Energy concerns arising from the depletion of fossil fuels and the volatility of natural resource prices have led to an increased emphasis on the development of renewable energy sources. Renewable energy sources also mitigate concerns about carbon dioxide emissions, which are the main reason for climate change. Renewable energies, including solar, wind, hydro, biomass, geothermal, wave, and tidal energies, are obtained from natural and persistent flows of energy occurring in the immediate environment. This implies that renewable or alternative energies have great potential to generate electricity [1].
Among many renewable energies, the exploitation of wind energy is economically feasible because of technological maturity. Technological advancements in aerodynamics, structural dynamics, and micrometeorology have contributed to an increase in energy yields from wind turbines. Moreover, the weight of wind turbines and their noise emissions have been halved over the last few years, whereas their capacity has been doubled [2]. Therefore, wind energy is being actively investigated [3,4,5,6,7] and large-scale commercial wind farms are being intensively developed worldwide [8]. Hence, 20% of new installed power capacity is from the wind energy sector worldwide [9].
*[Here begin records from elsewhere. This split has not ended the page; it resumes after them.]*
(** Modelled from the spec: [add_pipeline] (defined in pipeline_builder.h,
    which is not among the sources) seals the given operator-factory
    sequence into a Pipeline and appends it to the builder's result list. *)
Definition add_pipeline (operators : OpFactories) : M unit :=
  w ← get_world;
  let c := context w in
  put_context (mkContext (_pipelines c ++ [mkPipeline operators]) (_id_gen c)
                         (_degree_of_parallelism c)).

(** [int * int] in the builder: a product that does not fit is undefined. *)
Definition int_mul (a b : Z) : M Z :=
  match CInt.int_mul a b with
  | Some z => mret z
  | None => fault UndefinedBehaviour
  end.

(** The functions below take the vector that C++ passes by reference and
    return, next to the returned sequence, the vector as the call leaves
    it. *)

(** [maybe_interpolate_local_passthrough_exchange(state, pred_operators,
    num_receivers)]. *)
Definition maybe_interpolate_local_passthrough_exchange (state : RuntimeState)
    (pred_operators : OpFactories) (num_receivers : Z)
    : M (OpFactories * OpFactories) :=
  dcheck_nonempty_source pred_operators;;
  front ← vector_at pred_operators 0;
  source_operator ← down_cast_source front;
  dop ← source_degree_of_parallelism source_operator;
  if dop =? CInt.to_size_t num_receivers then mret (pred_operators, pred_operators)
  else
    pseudo_plan_node_id ← next_pseudo_plan_node_id;
    let buffer_size := Z.max num_receivers (CInt.to_int dop) in
    max_row_count ← int_mul (chunk_size state) buffer_size;
    mem_mgr ← make_shared (ObjMemoryManager max_row_count);
    source_id ← next_operator_id;
    local_exchange_source ← make_shared (ObjFactory
      (LocalExchangeSourceOperatorFactory source_id pseudo_plan_node_id mem_mgr None
                                          initial_dop));
    set_runtime_state local_exchange_source state;;
    local_exchange ← make_shared (ObjExchanger
      (PassthroughExchanger mem_mgr local_exchange_source));
    sink_id ← next_operator_id;
    local_exchange_sink ← make_shared (ObjFactory
      (LocalExchangeSinkOperatorFactory sink_id pseudo_plan_node_id local_exchange));
    let pred_operators' := pred_operators ++ [local_exchange_sink] in
    add_pipeline pred_operators';;
    set_degree_of_parallelism local_exchange_source num_receivers;;
    mret ([local_exchange_source], pred_operators').

(** The two-argument overload: [num_receivers] is 1. *)
Definition maybe_interpolate_local_passthrough_exchange_to_one (state : RuntimeState)
    (pred_operators : OpFactories) : M (OpFactories * OpFactories) :=
  maybe_interpolate_local_passthrough_exchange state pred_operators 1.

(** [maybe_interpolate_local_broadcast_exchange]. *)
Definition maybe_interpolate_local_broadcast_exchange (state : RuntimeState)
    (pred_operators : OpFactories) (num_receivers : Z)
    : M (OpFactories * OpFactories) :=
  if num_receivers =? 1
  then maybe_interpolate_local_passthrough_exchange_to_one state pred_operators
  else
    pseudo_plan_node_id ← next_pseudo_plan_node_id;
    rows ← int_mul (chunk_size state) num_receivers;
    max_row_count ← int_mul rows num_receivers;
    mem_mgr ← make_shared (ObjMemoryManager max_row_count);
    source_id ← next_operator_id;
    local_exchange_source ← make_shared (ObjFactory
      (LocalExchangeSourceOperatorFactory source_id pseudo_plan_node_id mem_mgr None
                                          initial_dop));
    set_runtime_state local_exchange_source state;;
    local_exchange ← make_shared (ObjExchanger
      (BroadcastExchanger mem_mgr local_exchange_source));
    sink_id ← next_operator_id;
    local_exchange_sink ← make_shared (ObjFactory
      (LocalExchangeSinkOperatorFactory sink_id pseudo_plan_node_id local_exchange));
    let pred_operators' := pred_operators ++ [local_exchange_sink] in
    add_pipeline pred_operators';;
    set_degree_of_parallelism local_exchange_source num_receivers;;
    mret ([local_exchange_source], pred_operators').

(** [maybe_interpolate_local_shuffle_exchange]. *)
Definition maybe_interpolate_local_shuffle_exchange (state : RuntimeState)
    (pred_operators : OpFactories) (partition_expr_ctxs : list ptr) (part_type : Z)
    : M (OpFactories * OpFactories) :=
  dcheck_nonempty_source pred_operators;;
  shuffle_partitions_num ← context_degree_of_parallelism;
  if shuffle_partitions_num <=? 1 then mret (pred_operators, pred_operators)
  else
    front ← vector_at pred_operators 0;
    pred_source_op ← down_cast_source front;
    pseudo_plan_node_id ← next_pseudo_plan_node_id;
    mem_mgr ← make_shared (ObjMemoryManager
      (CInt.size_mul shuffle_partitions_num (CInt.to_size_t (chunk_size state))));
    source_id ← next_operator_id;
    local_shuffle_source ← make_shared (ObjFactory
      (LocalExchangeSourceOperatorFactory source_id pseudo_plan_node_id mem_mgr None
                                          initial_dop));
    set_runtime_state local_shuffle_source state;;
    pred_dop ← source_degree_of_parallelism pred_source_op;
    local_shuffle ← make_shared (ObjExchanger
      (PartitionExchanger mem_mgr local_shuffle_source part_type partition_expr_ctxs
                          pred_dop));
    sink_id ← next_operator_id;
    local_shuffle_sink ← make_shared (ObjFactory
      (LocalExchangeSinkOperatorFactory sink_id pseudo_plan_node_id local_shuffle));
    let pred_operators' := pred_operators ++ [local_shuffle_sink] in
    add_pipeline pred_operators';;
    set_degree_of_parallelism local_shuffle_source shuffle_partitions_num;;
    mret ([local_shuffle_source], pred_operators').

(** The first loop of [maybe_gather_pipelines_to_one]:
    [max_row_count += source_operator->degree_of_parallelism() *
    state->chunk_size()] for every predecessor, in [size_t]. *)
Fixpoint gather_max_row_count (state : RuntimeState)
    (pred_operators_list : list OpFactories) (max_row_count : Z) : M Z :=
  match pred_operators_list with
  | [] => mret max_row_count
  | pred_ops :: rest =>
      front ← vector_at pred_ops 0;
      source_operator ← down_cast_source front;
      dop ← source_degree_of_parallelism source_operator;
      gather_max_row_count state rest
        (CInt.size_add max_row_count
           (CInt.size_mul dop (CInt.to_size_t (chunk_size state))))
  end.

(** Its second loop: a sink on the shared exchanger is appended to every
    predecessor, which is then sealed. *)
Fixpoint gather_append_sinks (pseudo_plan_node_id : Z) (exchanger : ptr)
    (pred_operators_list : list OpFactories) : M (list OpFactories) :=
  match pred_operators_list with
  | [] => mret []
  | pred_operators :: rest =>
      sink_id ← next_operator_id;
      local_exchange_sink ← make_shared (ObjFactory
        (LocalExchangeSinkOperatorFactory sink_id pseudo_plan_node_id exchanger));
      let pred_operators' := pred_operators ++ [local_exchange_sink] in
      add_pipeline pred_operators';;
      rest' ← gather_append_sinks pseudo_plan_node_id exchanger rest;
      mret (pred_operators' :: rest')
  end.

(** [maybe_gather_pipelines_to_one]. *)
Definition maybe_gather_pipelines_to_one (state : RuntimeState)
    (pred_operators_list : list OpFactories)
    : M (OpFactories * list OpFactories) :=
  if FragmentCtx.vector_size pred_operators_list =? 1 then
    first ← vector_at pred_operators_list 0;
    mret (first, pred_operators_list)
  else
    max_row_count ← gather_max_row_count state pred_operators_list 0;
    pseudo_plan_node_id ← next_pseudo_plan_node_id;
    mem_mgr ← make_shared (ObjMemoryManager max_row_count);
    source_id ← next_operator_id;
    local_exchange_source ← make_shared (ObjFactory
      (LocalExchangeSourceOperatorFactory source_id pseudo_plan_node_id mem_mgr None
                                          initial_dop));
    set_runtime_state local_exchange_source state;;
    exchanger ← make_shared (ObjExchanger
      (PassthroughExchanger mem_mgr local_exchange_source));
    pred_operators_list' ← gather_append_sinks pseudo_plan_node_id exchanger
                                               pred_operators_list;
    dop ← context_degree_of_parallelism;
    set_degree_of_parallelism local_exchange_source dop;;
    mret ([local_exchange_source], pred_operators_list').

(** What a call allocated and what it sealed: the objects beyond the old
    end of the store, and the pipelines beyond the old end of the result
    list. *)
Definition created (w w' : World) : list Object :=
  drop (length (objects w)) (objects w').

Definition sealed (w w' : World) : list Pipeline :=
  drop (length (_pipelines (context w))) (_pipelines (context w')).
An accurate and reliable feasibility study should be conducted to construct a new commercial wind farm considering the substantial initial capital investment. Economic feasibility assessment considers many factors including tariffs, energy yields, availability of wind turbines, and operation and maintenance costs. One critical factor is the calculation of the net annual energy production (AEP) and its inherent uncertainty. To accurately predict the AEP, long-term wind resources should be evaluated over a period of 20 years for a candidate site because wind turbines are designed to operate for over 20 years. This suggests that the feasibility study of a wind farm should be performed for a similar period, i.e., over 20 years [10,11]. However, the installation of a meteorological mast (met-mast) at a site for the measurement of wind resources over 20 years is not feasible. A general approach is to install a met-mast at a candidate site and measure wind resources for several years. Then, the obtained short-term measured data can be corrected by employing a measure-correlate-predict (MCP) method using long-term reference data [12].
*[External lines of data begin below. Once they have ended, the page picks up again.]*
(** * DMET active-space selector of the iron-porphyrin DMRG-CASSCF example

    A shallow embedding of [dmet_cas] and of the name-binding skeleton of
    the surrounding script
    (examples/1-advanced/018-dmrg_casscf_for_feporph.py).

    Conventions of the embedding
    - Python integers are [Z]; counts that the program obtains as sizes
      ([nao], [ncore], [ncas], [len(...)]) are [nat] and are injected into
      [Z] where the program subtracts or slices with them.
    - Array entries are float64 in the program.  The development computes
      in exact arithmetic over an arbitrary commutative ring [K] (the reals
      being the intended reading); rounding is not modelled.
    - A two-dimensional numpy array is its shape together with its rows.
    - Python exceptions are the [Raise] branch of [result].
    - [scipy.linalg.eigh], [lo.orth.orth_ao] and the mean-field and
      active-space constructors are not part of the file under study; they
      are parameters of the development. *)

From Stdlib Require Import ZArith List Lia Ring Bool Permutation Sorted.
From stdpp Require Import gmap strings.
Import ListNotations.

Set Implicit Arguments.

(** ** Scalars *)

Record scalar := Scalar {
  num :> Type;
  num0 : num;
  num1 : num;
  nadd : num -> num -> num;
  nmul : num -> num -> num;
  nsub : num -> num -> num;
  nopp : num -> num;
  nle : num -> num -> Prop;
  num_ring : ring_theory num0 num1 nadd nmul nsub nopp eq;
  nle_opp : forall a b, nle a b -> nle (nopp b) (nopp a)
}.

Declare Scope num_scope.
Delimit Scope num_scope with K.
Notation "0" := (num0 _) : num_scope.
Notation "1" := (num1 _) : num_scope.
Infix "+" := (nadd _) : num_scope.
Infix "*" := (nmul _) : num_scope.
Infix "-" := (nsub _) : num_scope.
Notation "- x" := (nopp _ x) : num_scope.

(** The integers, used to run the model on concrete inputs. *)
Definition Zscalar : scalar :=
  {| num := Z; num0 := 0%Z; num1 := 1%Z;
     nadd := Z.add; nmul := Z.mul; nsub := Z.sub; nopp := Z.opp;
     nle := Z.le; num_ring := Zth;
     nle_opp := fun a b => proj1 (Z.opp_le_mono a b) |}.

(** ** Exceptions *)

Inductive exn :=
| NameError (name : string)
| AttributeError
| TypeError
| ValueError
| IndexError
| LinAlgError.

Inductive result (A : Type) :=
| Ok (a : A)
| Raise (e : exn).
Arguments Ok {A} a.
Arguments Raise {A} e.

Definition rbind {A B} (m : result A) (k : A -> result B) : result B :=
  match m with
  | Ok a => k a
  | Raise e => Raise e
  end.

#[global] Instance result_bind : MBind result := fun A B k m => rbind m k.
#[global] Instance result_ret : MRet result := @Ok.

Fixpoint rmapM {A B} (f : A -> result B) (l : list A) : result (list B) :=
  match l with
  | [] => Ok []
  | x :: l' => y ← f x; ys ← rmapM f l'; Ok (y :: ys)
  end.

(** ** Python slices and indices *)

(** [a:b] on a sequence of length [len] (step 1): a missing bound takes its
    default, a negative bound counts from the end, and both are clamped
    into [0, len]. *)
Definition slice_bound (len : nat) (default : Z) (b : option Z) : Z :=
  match b with
  | None => default
  | Some v =>
      let v' := if (v <? 0)%Z then (v + Z.of_nat len)%Z else v in
      Z.max 0 (Z.min v' (Z.of_nat len))
  end.

Definition slice_start (len : nat) (lo : option Z) : nat :=
  Z.to_nat (slice_bound len 0%Z lo).

Definition slice_len (len : nat) (lo hi : option Z) : nat :=
  Z.to_nat (slice_bound len (Z.of_nat len) hi) - slice_start len lo.

(** An integer used as an index into an axis of length [len]: negative
    values wrap once, anything else out of range raises. *)
Definition resolve_index (len : nat) (i : Z) : result nat :=
  if ((0 <=? i) && (i <? Z.of_nat len))%Z then Ok (Z.to_nat i)
  else if ((- Z.of_nat len <=? i) && (i <? 0))%Z then Ok (Z.to_nat (i + Z.of_nat len))
  else Raise IndexError.

(** [numpy.asarray] of a list of Python integers.  A non-empty list gives
    an integer array; the empty list gives an array of dtype float64. *)
Inductive dtype := Int64 | Float64.

Record index_array := IndexArray { ia_dtype : dtype; ia_data : list Z }.

Definition np_asarray (l : list Z) : index_array :=
  match l with
  | [] => IndexArray Float64 []
  | _ => IndexArray Int64 l
  end.

(** [i in a] for an array [a]: [(a == i).any()]. *)
Definition np_contains (a : index_array) (i : Z) : bool :=
  existsb (Z.eqb i) (ia_data a).

(** [[i for i in range(n) if i not in a]] *)
Definition complement (n : nat) (a : index_array) : list Z :=
  List.filter (fun i => negb (np_contains a i)) (map Z.of_nat (seq 0 n)).

(** An array used as an index must be of integer type. *)
Definition index_list (len : nat) (a : index_array) : result (list nat) :=
  match ia_dtype a with
  | Float64 => Raise IndexError
  | Int64 => rmapM (resolve_index len) (ia_data a)
  end.

(** ** Two-dimensional arrays over [K] *)

Section Arrays.
Context (K : scalar).
Add Ring Kring : (num_ring K).
Local Open Scope num_scope.

Fixpoint sum_n (n : nat) (f : nat -> K) : K :=
  match n with
  | O => 0
  | S m => sum_n m f + f m
  end.

Record ndarray := NDArray {
  nrows : nat;
  ncols : nat;
  rows : list (list K)
}.

Definition shape (a : ndarray) : nat * nat := (nrows a, ncols a).

Definition entry (a : ndarray) (i j : nat) : K :=
  nth j (nth i (rows a) []) 0.

Definition tabulate (r c : nat) (f : nat -> nat -> K) : ndarray :=
  NDArray r c (map (fun i => map (f i) (seq 0 c)) (seq 0 r)).

(** The data agree with the shape. *)
Definition wf_ndarray (a : ndarray) : Prop :=
  length (rows a) = nrows a /\ Forall (fun r => length r = ncols a) (rows a).

Definition vec_entry (v : list K) (j : nat) : K := nth j v 0.

Definition delta (i j : nat) : K := if Nat.eqb i j then 1 else 0.

Definition identity (n : nat) : ndarray := tabulate n n delta.

(** [a.T] *)
Definition np_T (a : ndarray) : ndarray :=
  tabulate (ncols a) (nrows a) (fun i j => entry a j i).

(** [-a] *)
Definition np_neg (a : ndarray) : ndarray :=
  tabulate (nrows a) (ncols a) (fun i j => - entry a i j).

(** The matrix product, entry by entry. *)
Definition mdot (a b : ndarray) : ndarray :=
  tabulate (nrows a) (ncols b)
    (fun i j => sum_n (ncols a) (fun k => entry a i k * entry b k j)).

(** [numpy.dot(a, b)] for two-dimensional [a] and [b]. *)
Definition np_dot (a b : ndarray) : result ndarray :=
  if Nat.eqb (ncols a) (nrows b) then Ok (mdot a b) else Raise ValueError.

(** [functools.reduce(numpy.dot, ms)] *)
Fixpoint fold_dot (acc : ndarray) (ms : list ndarray) : result ndarray :=
  match ms with
  | [] => Ok acc
  | m :: ms' => acc' ← np_dot acc m; fold_dot acc' ms'
  end.

Definition reduce_dot (ms : list ndarray) : result ndarray :=
  match ms with
  | [] => Raise TypeError
  | m :: ms' => fold_dot m ms'
  end.

(** Broadcasting of one axis: equal lengths, or one of them is 1. *)
Definition broadcast_dim (m n : nat) : result nat :=
  if Nat.eqb m n then Ok m
  else if Nat.eqb m 1 then Ok n
  else if Nat.eqb n 1 then Ok m
  else Raise ValueError.

Definition bidx (dim i : nat) : nat := if Nat.eqb dim 1 then 0%nat else i.

(** [a + b] *)
Definition np_add (a b : ndarray) : result ndarray :=
  r ← broadcast_dim (nrows a) (nrows b);
  c ← broadcast_dim (ncols a) (ncols b);
  Ok (tabulate r c (fun i j =>
        entry a (bidx (nrows a) i) (bidx (ncols a) j)
        + entry b (bidx (nrows b) i) (bidx (ncols b) j))).

(** [a * v] for a two-dimensional [a] and a one-dimensional [v]: [v] is
    broadcast along the rows, so column [j] of [a] is scaled by [v[j]]. *)
Definition np_mul_vec (a : ndarray) (v : list K) : result ndarray :=
  c ← broadcast_dim (ncols a) (length v);
  Ok (tabulate (nrows a) c (fun i j =>
        entry a i (bidx (ncols a) j) * vec_entry v (bidx (length v) j))).

Definition take_rows (a : ndarray) (ris : list nat) : ndarray :=
  tabulate (length ris) (ncols a) (fun i j => entry a (nth i ris 0%nat) j).

Definition take_cols (a : ndarray) (js : list nat) : ndarray :=
  tabulate (nrows a) (length js) (fun i j => entry a i (nth j js 0%nat)).

(** [a[idx]]: rows picked by an index array. *)
Definition np_take_rows (a : ndarray) (idx : index_array) : result ndarray :=
  ris ← index_list (nrows a) idx; Ok (take_rows a ris).

(** [a[:, idx]]: columns picked by an index array. *)
Definition np_take_cols (a : ndarray) (idx : index_array) : result ndarray :=
  js ← index_list (ncols a) idx; Ok (take_cols a js).

(** [a[:, lo:hi]] *)
Definition np_cols (a : ndarray) (lo hi : option Z) : ndarray :=
  tabulate (nrows a) (slice_len (ncols a) lo hi)
    (fun i j => entry a i (slice_start (ncols a) lo + j)).

Definition mhstack (a b : ndarray) : ndarray :=
  tabulate (nrows a) (ncols a + ncols b)
    (fun i j => if Nat.ltb j (ncols a) then entry a i j
                else entry b i (j - ncols a)).

(** [numpy.hstack((a, b))] of two-dimensional arrays. *)
Definition hstack2 (a b : ndarray) : result ndarray :=
  if Nat.eqb (nrows a) (nrows b) then Ok (mhstack a b) else Raise ValueError.

Fixpoint np_hstack_from (acc : ndarray) (ms : list ndarray) : result ndarray :=
  match ms with
  | [] => Ok acc
  | m :: ms' => acc' ← hstack2 acc m; np_hstack_from acc' ms'
  end.

Definition np_hstack (ms : list ndarray) : result ndarray :=
  match ms with
  | [] => Raise ValueError
  | m :: ms' => np_hstack_from m ms'
  end.

End Arrays.

Arguments NDArray {K} nrows ncols rows.

(** ** Objects of the program *)

Definition loc := nat.

(** Whether [p] occurs in [s] (Python's [p in s] on strings). *)
Fixpoint str_contains (p s : string) : bool :=
  String.prefix p s ||
  match s with
  | EmptyString => false
  | String _ s' => str_contains p s'
  end.

Section Objects.
Context (K : scalar).

(** A [gto.Mole] object, as far as the program observes it:
    [mol.nao_nr()], [mol.intor_symmetric('cint1e_ovlp_sph')],
    [mol.spheric_labels(1)] and the attribute [mol.spin]. *)
Record Mole := {
  mol_nao : nat;
  mol_ovlp : ndarray K;
  mol_labels : list string;
  mol_spin : Z
}.

Definition set_spin (v : Z) (m : Mole) : Mole :=
  {| mol_nao := mol_nao m; mol_ovlp := mol_ovlp m;
     mol_labels := mol_labels m; mol_spin := v |}.

(** A mean-field object: [mf.mol], [mf.mo_coeff], [mf.mo_energy] and the
    spin density matrices [mf.make_rdm1()]. *)
Record SCF := {
  scf_mol : loc;
  mo_coeff : ndarray K;
  mo_energy : list K;
  scf_rdm1 : list (ndarray K)
}.

(** An active-space object: [mc.mol], [mc.ncore], [mc.ncas], [mc._scf]. *)
Record CASSCF := {
  cas_mol : loc;
  cas_ncore : nat;
  cas_ncas : nat;
  cas_scf : SCF
}.

Inductive val :=
| VModule (name : string)
| VFunction (name : string)
| VMole (l : loc)
| VSCF (f : SCF)
| VCAS (c : CASSCF)
| VIndices (l : list Z)
| VArray (a : ndarray K)
| VOpaque.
Diverse methods have been proposed to improve the reliability and accuracy of the long-term wind-resource assessment of wind farms [13,14,15,16,17,18,19,20,21,22,23]. The matrix method has been introduced to accurately predict wind rose sector records for sites in complex terrains [24]. Furthermore, the round-robin site assessment method has been suggested to improve the accuracy of MCP methods for measurements over short periods [25]. The uncertainties of wind resource assessments and predictions regarding energy production have also been analyzed [26]. Moreover, the applicability of several long-term reanalysis datasets has been evaluated to determine suitable datasets for commercial offshore wind farms [27]. Recently, several deep neural networks have been developed to increase wind resource prediction accuracy [28,29]. These studies provided a firm theoretical foundation to perform reliable and accurate long-term wind-resource assessments.
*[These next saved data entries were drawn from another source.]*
(** [dequeueSelectNode] panics exactly when it reads [nodeOrder] (cursor
    off the sentinel, first pass not over) with the cursor out of
    bounds, and the panic is the index one.  On the sentinel, on an
    element of [nodeOrder], or once the pass is over, it returns. *)
Theorem dequeueSelectNode_panics_iff {A} (qcud : SkipOver.state)
    (node : Node A) :
  (forall p, SkipOver.dequeueSelectNode qcud node = Panic p ->
             p = IndexOutOfRange)
  /\ (SkipOver.dequeueSelectNode qcud node = Panic IndexOutOfRange
      <-> SkipOver.readsNodeOrder qcud /\ ~ SkipOver.cursorInBounds qcud).
Proof. exact (dequeueSelectNode_panic_cases qcud node). Qed.

(** [addChildNode] panics exactly when the cursor is neither the
    sentinel nor in [0, len(nodeOrder)].  A cursor equal to the length
    is accepted: the name is then put at the end and the cursor moves on
    to the new length. *)
Theorem addChildNode_panics_iff {A} (qcud : SkipOver.state)
    (parent child : Node A) :
  ((exists p, SkipOver.addChildNode qcud parent child = Panic p)
   <-> currentNodeOrderIndex qcud <> localQueueIndex
       /\ ~ (0 <= currentNodeOrderIndex qcud <= GoInt.len (nodeOrder qcud)))
  /\ (currentNodeOrderIndex qcud = GoInt.len (nodeOrder qcud) ->
      exists parent' qcud',
        SkipOver.addChildNode qcud parent child = Ok (parent', qcud')
        /\ nodeOrder qcud' = nodeOrder qcud ++ [name child]
        /\ currentNodeOrderIndex qcud'
           = GoInt.incr (GoInt.len (nodeOrder qcud))).
Proof.
  unfold SkipOver.addChildNode. split.
  - destruct (Z.eqb_spec (currentNodeOrderIndex qcud) localQueueIndex)
      as [Hs | Hs].
    + split; [intros [p Hp]; discriminate | tauto].
    + destruct (Z.leb_spec 0 (currentNodeOrderIndex qcud));
        destruct (Z.leb_spec (currentNodeOrderIndex qcud)
                    (GoInt.len (nodeOrder qcud))); cbn [andb];
        (split; [intros [p Hp]; first [discriminate | split; [tauto | lia]]
                | intros [_ Hout]; first [exfalso; apply Hout; lia
                                         | eexists; reflexivity]]).
  - intros Hlen. pose proof (len_nonneg (nodeOrder qcud)) as Hnn.
    replace (currentNodeOrderIndex qcud =? localQueueIndex) with false
      by (symmetry; apply Z.eqb_neq; unfold localQueueIndex; lia).
    replace ((0 <=? currentNodeOrderIndex qcud)
             && (currentNodeOrderIndex qcud <=? GoInt.len (nodeOrder qcud)))
      with true by (symmetry; apply andb_true_iff; split; lia).
    eexists. eexists. split; [reflexivity |]. cbn.
    rewrite Hlen. unfold GoInt.len. rewrite Nat2Z.id.
    rewrite take_ge, drop_ge by lia. split; reflexivity.
Qed.

(** ** The rotation: what a selection leaves alone *)

Lemma child_of_lookup {A} (node : Node A) (nm : string) (c : Node A) :
  SkipOver.child_of node nm = SelChild c -> queueMap node !! nm = Some c.
Proof.
  unfold SkipOver.child_of. destruct (queueMap node !! nm); congruence.
Qed.

(** A call of [dequeueSelectNode] that returns never changes [nodeOrder]
    or the threshold check; its boolean is [checkedAllNodes] of the
    state it leaves; and a child it returns is the one the node holds
    under a name of the rotation or of the skipped list. *)
Theorem dequeueSelectNode_frame {A} (qcud qcud' : SkipOver.state)
    (node : Node A) (sel : selected A) (checkedAll : bool) :
  SkipOver.dequeueSelectNode qcud node = Ok (sel, checkedAll, qcud') ->
  nodeOrder qcud' = nodeOrder qcud
  /\ queryComponentUtilizationThreshold qcud'
     = queryComponentUtilizationThreshold qcud
  /\ checkedAll = SkipOver.checkedAllNodes qcud'
  /\ (forall c, sel = SelChild c ->
        exists nm, queueMap node !! nm = Some c
                   /\ (nm ∈ nodeOrder qcud \/ nm ∈ nodesSkippedOrder qcud)).
Proof.
  unfold SkipOver.dequeueSelectNode.
  destruct (currentNodeOrderIndex qcud =? localQueueIndex).
  { intros [= <- <- <-]. repeat split. discriminate. }
  destruct (SkipOver.checkedAllNodesBeforeSkips qcud); cbn [negb].
  - destruct (nodesSkippedOrder qcud) as [|nm rest] eqn:Hskip.
    + intros [= <- <- <-]. repeat split. discriminate.
    + intros [= <- <- <-]. repeat split.
      intros c Hc. exists nm. split; [exact (child_of_lookup _ _ _ Hc) |].
      right. apply elem_of_cons. left. reflexivity.
  - destruct (index (nodeOrder qcud) (currentNodeOrderIndex qcud))
      as [nm | p] eqn:Hidx; cbn [mbind Res_bind]; [| discriminate].
    assert (Hin : nm ∈ nodeOrder qcud).
    { unfold index in Hidx.
      destruct ((0 <=? _) && _); [| discriminate].
      destruct (nodeOrder qcud !! Z.to_nat (currentNodeOrderIndex qcud))
        as [x |] eqn:Hx; [| discriminate].
      injection Hidx as <-. exact (list_elem_of_lookup_2 _ _ _ Hx). }
    destruct (iTriggerUtilizationCheck _);
      [destruct (iExceedsThresholdForComponentName _ nm) as [[|] k] |];
      intros [= <- <- <-]; repeat split; try discriminate;
      intros c Hc; exists nm;
      (split; [exact (child_of_lookup _ _ _ Hc) | left; exact Hin]).
Qed.

(** The drain of the overloaded pass returns the store-gateway queue,
    which the node holds and whose name is in the skipped list. *)
Lemma dequeueSelectNode_frame_witness :
  nodeOrder (SkipOver.set_nodesSkippedOrder Fixture.passOver [Fixture.ingester])
  = nodeOrder Fixture.passOver
  /\ exists nm,
       queueMap Fixture.twoChildren !! nm
       = Some (Fixture.leaf Fixture.storeGateway "q2")
       /\ (nm ∈ nodeOrder Fixture.passOver
           \/ nm ∈ nodesSkippedOrder Fixture.passOver).
Proof.
  destruct (dequeueSelectNode_frame Fixture.passOver
              (SkipOver.set_nodesSkippedOrder Fixture.passOver [Fixture.ingester])
              Fixture.twoChildren
              (SelChild (Fixture.leaf Fixture.storeGateway "q2")) false)
    as (Horder & _ & _ & Hchild); [vm_compute; reflexivity |].
  split; [exact Horder | exact (Hchild _ eq_refl)].
Defined.

(** ** The rotation: the cursor after an update *)

(** After [dequeueUpdateState] for a dequeue that was made somewhere
    (from the node itself or from a child), from a cursor that is the
    sentinel or above, the cursor is the sentinel or on an element of
    [nodeOrder] and the count of checked nodes is zero; the next
    [dequeueSelectNode] therefore returns. *)
Theorem dequeueUpdateState_restores_cursor {A} (qcud : SkipOver.state)
    (node : Node A) (dequeuedFrom : selected A) :
  dequeuedFrom <> SelNil ->
  localQueueIndex <= currentNodeOrderIndex qcud < GoInt.max_int ->
  let qcud' := snd (SkipOver.dequeueUpdateState qcud node dequeuedFrom) in
  Rotation.cursorValid qcud'
  /\ nodesChecked qcud' = 0
  /\ forall node' : Node A,
       exists r, SkipOver.dequeueSelectNode qcud' node' = Ok r.
Proof.
  intros Hnil Hidx qcud'.
  assert (Hvalid : Rotation.cursorValid qcud').
  { subst qcud'. unfold Rotation.cursorValid, SkipOver.cursorInBounds,
      SkipOver.dequeueUpdateState, localQueueIndex in *.
    assert (Hincr : GoInt.incr (currentNodeOrderIndex qcud)
                    = currentNodeOrderIndex qcud + 1)
      by (apply incr_in_range; unfold GoInt.min_int; lia).
    destruct dequeuedFrom as [| | c]; [congruence | |];
      [| destruct (IsEmpty c)]; cbn [fst snd];
      match goal with
      | |- context [if ?b then SkipOver.set_index ?q _ else _] =>
          destruct (Z.geb_spec (currentNodeOrderIndex q) (GoInt.len (nodeOrder q)))
            as [Hge | Hlt]
      end; cbn in *; rewrite ?Hincr in *; try (left; reflexivity);
      try (right; lia).
    destruct (Z.eq_dec (currentNodeOrderIndex qcud) (-1)) as [-> | Hne];
      [left; reflexivity | right; lia]. }
  split; [exact Hvalid |]. split.
  - subst qcud'. unfold SkipOver.dequeueUpdateState.
    destruct dequeuedFrom as [| | c]; [congruence | |];
      [| destruct (IsEmpty c)]; cbn [fst snd];
      match goal with
      | |- context [if ?b then _ else _] => destruct b
      end; reflexivity.
  - intros node'.
    destruct (SkipOver.dequeueSelectNode qcud' node') as [r | p] eqn:Hsel;
      [exists r; reflexivity |].
    exfalso.
    destruct (dequeueSelectNode_panic_cases qcud' node') as [Hp Hiff].
    rewrite (Hp p Hsel) in Hsel. apply Hiff in Hsel.
    destruct Hsel as [[Hoff _] Hout], Hvalid as [Hs | Hin]; tauto.
Qed.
A prerequisite for applying these methods is to obtain highly reliable long-term reference data and correlate such data to the short-term data measured on-site. Long-term reference data include data obtained from meteorological stations, the Quick Scatterometer satellite [30,31], and reanalysis datasets of the National Center for Atmospheric Research (NCAR)–National Centers for Environmental Prediction (NCEP)/Modern Era-Retrospective analysis for Research and Application (MERRA) [32]. The use of highly reliable and correlated long-term reference data significantly affects the accuracy and reliability of a long-term wind-resource assessment. However, it is not always easy to obtain these data, particularly for onshore sites. In addition, the metrological reanalysis datasets from NCAR–NCEP/MERRA have low spatial resolutions. Specifically, the spatial resolutions of NCAR–NCEP and MERRA are approximately 25 and 50 km [33], respectively, implying that long-term reanalysis datasets from these sources frequently exhibit a low correlation with the short-term data measured at a candidate site. When long-term data are unavailable, wind-resource assessment can be conducted with short-term data. However, assessments with short-term data have shown significant uncertainty. More specifically, wind potentials assessed using short-term data differ significantly from those with long-term data for a site characterized by seasonal and year-on-year variations [26], suggesting that an alternative method to enhance the accuracy and reliability of wind-resource assessment would be useful.
These difficulties motivated this study to present an alternative solution for predicting the long-term wind potential of a site characterized by seasonal and year-on-year variations, where long-term reference data are not available. The proposed method is simple yet effective for practical field applications. When reliable long-term reference data are unavailable, the long-term wind data in each dataset are reconstructed using the mutually complementary MCP method via regression analysis of data measured at various met-masts over different periods. Note that the measured datasets obtained from a variety of met-masts should be highly correlated for the recreation of reliable long-term wind datasets.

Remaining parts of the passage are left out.